#### [EXERCISE]
Locate each line of the material that contains "Hpid", then return it.

#### [INPUT DATA]
(** Every façade call other than [add_product] keeps the catalog and the
    counter, and either leaves the objects alone or sets the available
    quantity of one allocated object. *)
Lemma step_shape (o : op) (s s' : ShoppingCart) :
  step o s = Some s' ->
  (exists n pr q, o = AddProduct n pr q) \/
  (catalog s' = catalog s /\ _next_id s' = _next_id s /\
   (heap s' = heap s \/
    exists l p x, heap s !! l = Some p /\ heap s' = <[l := with_quantity p x]> (heap s))).
Proof.
  destruct o as [n pr q|pid q|pid q|pid| |]; simpl; intros Hs; [left; eauto|right..];
    revert Hs.
  - destruct (add_to_cart pid q s) as [[b s1]|] eqn:E; simpl; [|discriminate].
    intros [= <-]. revert E. unfold add_to_cart.
    destruct (catalog s !! pid) as [lc|]; [|intros [= _ <-]; auto].
    destruct (heap s !! lc) as [p|] eqn:Hp; simpl; [|discriminate].
    unfold decrease_quantity. destruct (_ && _); simpl; [|intros [= _ <-]; auto].
    destruct (cart s !! pid); intros [= _ <-]; simpl; split_and!; eauto 10.
  - destruct (update_cart_quantity pid q s) as [[b s1]|] eqn:E; simpl; [|discriminate].
    intros [= <-]. revert E. unfold update_cart_quantity.
    destruct (cart s !! pid) as [item|]; [|intros [= _ <-]; auto].
    destruct (heap s !! product item) as [p|] eqn:Hp; simpl; [|discriminate].
    destruct (q - quantity item =? 0); [intros [= _ <-]; auto|].
    destruct (Z.ltb_spec 0 (q - quantity item)).
    + destruct (Z.leb_spec (q - quantity item) (_quantity_available p));
        [|intros [= _ <-]; auto].
      unfold decrease_quantity.
      destruct (Z.ltb_spec 0 (q - quantity item)); [|lia].
      destruct (Z.leb_spec (q - quantity item) (_quantity_available p)); [|lia].
      simpl. intros [= _ <-]; simpl. split_and!; eauto 10.
    + intros [= _ <-]; simpl. split_and!; eauto 10.
  - destruct (remove_from_cart pid s) as [[b s1]|] eqn:E; simpl; [|discriminate].
    intros [= <-]. revert E. unfold remove_from_cart.
    destruct (cart s !! pid) as [item|]; [|intros [= _ <-]; auto].
    destruct (catalog s !! pid) as [lc|]; simpl; [|discriminate].
    destruct (heap s !! lc) as [p|] eqn:Hp; simpl; [|discriminate].
    intros [= _ <-]; simpl. split_and!; eauto 10.
  - destruct (get_cart_total s) as [[t s1]|] eqn:E; simpl; [|discriminate].
    apply get_cart_total_state in E. subst s1. intros [= <-]. auto.
  - intros [= <-]. simpl. auto.
Qed.

Lemma add_product_fresh (s : ShoppingCart) :
  wf s -> catalog s !! pid_of (_next_id s) = None.
Proof.
  intros Hwf. destruct (catalog s !! pid_of (_next_id s)) as [l|] eqn:E; [|reflexivity].
  exfalso. apply (wf_catalog s Hwf) in E as [Hl Hpid].
  rewrite (wf_next s Hwf) in Hpid. apply pid_of_inj in Hpid; lia.
Qed.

#### [PROBLEM SOLUTION]
  exfalso. apply (wf_catalog s Hwf) in E as [Hl Hpid].
  rewrite (wf_next s Hwf) in Hpid. apply pid_of_inj in Hpid; lia.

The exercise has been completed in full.